___ Exercise data ___
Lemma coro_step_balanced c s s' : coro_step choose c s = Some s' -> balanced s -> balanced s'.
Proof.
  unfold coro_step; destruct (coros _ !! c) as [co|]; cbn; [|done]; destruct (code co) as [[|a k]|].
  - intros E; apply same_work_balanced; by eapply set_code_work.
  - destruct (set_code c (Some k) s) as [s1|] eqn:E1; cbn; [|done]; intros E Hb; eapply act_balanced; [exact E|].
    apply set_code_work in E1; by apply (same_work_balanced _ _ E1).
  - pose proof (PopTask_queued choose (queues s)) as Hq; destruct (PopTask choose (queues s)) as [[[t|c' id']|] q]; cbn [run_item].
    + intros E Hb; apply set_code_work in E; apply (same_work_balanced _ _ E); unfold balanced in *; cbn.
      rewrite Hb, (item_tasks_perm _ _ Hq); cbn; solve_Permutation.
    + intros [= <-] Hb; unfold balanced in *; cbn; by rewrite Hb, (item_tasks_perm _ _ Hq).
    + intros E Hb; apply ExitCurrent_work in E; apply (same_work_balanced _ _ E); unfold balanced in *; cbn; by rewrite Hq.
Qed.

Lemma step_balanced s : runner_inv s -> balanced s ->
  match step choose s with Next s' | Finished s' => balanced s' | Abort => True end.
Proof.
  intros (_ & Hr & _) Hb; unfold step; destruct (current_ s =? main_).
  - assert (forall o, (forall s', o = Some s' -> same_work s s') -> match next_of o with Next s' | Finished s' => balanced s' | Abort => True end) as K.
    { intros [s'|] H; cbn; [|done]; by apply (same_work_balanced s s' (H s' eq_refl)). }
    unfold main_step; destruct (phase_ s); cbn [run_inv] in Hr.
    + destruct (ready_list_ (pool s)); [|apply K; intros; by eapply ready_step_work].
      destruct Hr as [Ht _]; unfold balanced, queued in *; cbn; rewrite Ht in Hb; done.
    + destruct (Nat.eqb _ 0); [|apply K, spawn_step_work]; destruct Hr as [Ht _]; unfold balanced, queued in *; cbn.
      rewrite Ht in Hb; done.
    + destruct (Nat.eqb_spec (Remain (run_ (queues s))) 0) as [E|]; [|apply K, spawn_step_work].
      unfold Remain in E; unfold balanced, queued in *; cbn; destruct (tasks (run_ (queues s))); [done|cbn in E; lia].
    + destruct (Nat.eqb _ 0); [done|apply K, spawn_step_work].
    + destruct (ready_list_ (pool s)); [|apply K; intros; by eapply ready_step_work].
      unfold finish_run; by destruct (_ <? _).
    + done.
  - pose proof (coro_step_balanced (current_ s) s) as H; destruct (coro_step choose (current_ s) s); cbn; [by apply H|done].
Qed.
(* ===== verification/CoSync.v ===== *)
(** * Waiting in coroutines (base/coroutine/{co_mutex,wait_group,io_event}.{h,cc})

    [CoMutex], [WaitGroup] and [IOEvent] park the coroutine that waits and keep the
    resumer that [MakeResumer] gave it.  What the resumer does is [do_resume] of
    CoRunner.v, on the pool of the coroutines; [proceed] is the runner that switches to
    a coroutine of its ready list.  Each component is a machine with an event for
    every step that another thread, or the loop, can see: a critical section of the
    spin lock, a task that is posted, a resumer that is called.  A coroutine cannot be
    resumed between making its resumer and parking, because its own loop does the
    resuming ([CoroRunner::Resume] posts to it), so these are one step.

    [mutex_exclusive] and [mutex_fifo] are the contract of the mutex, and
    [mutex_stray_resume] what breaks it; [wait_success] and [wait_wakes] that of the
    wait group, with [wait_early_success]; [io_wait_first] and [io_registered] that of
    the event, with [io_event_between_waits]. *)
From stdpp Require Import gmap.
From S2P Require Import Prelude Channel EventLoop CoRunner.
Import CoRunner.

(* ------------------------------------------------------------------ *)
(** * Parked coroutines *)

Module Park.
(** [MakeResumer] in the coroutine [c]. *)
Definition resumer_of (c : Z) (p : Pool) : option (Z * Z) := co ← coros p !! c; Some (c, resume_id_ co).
___
## Exercise objective:
Using the data above, return each line that includes the word "done".

## Answer for this exercise:
  unfold coro_step; destruct (coros _ !! c) as [co|]; cbn; [|done]; destruct (code co) as [[|a k]|].
  - destruct (set_code c (Some k) s) as [s1|] eqn:E1; cbn; [|done]; intros E Hb; eapply act_balanced; [exact E|].
    { intros [s'|] H; cbn; [|done]; by apply (same_work_balanced s s' (H s' eq_refl)). }
      destruct Hr as [Ht _]; unfold balanced, queued in *; cbn; rewrite Ht in Hb; done.
      rewrite Ht in Hb; done.
      unfold Remain in E; unfold balanced, queued in *; cbn; destruct (tasks (run_ (queues s))); [done|cbn in E; lia].
    + destruct (Nat.eqb _ 0); [done|apply K, spawn_step_work].
    + done.
  - pose proof (coro_step_balanced (current_ s) s) as H; destruct (coro_step choose (current_ s) s); cbn; [by apply H|done].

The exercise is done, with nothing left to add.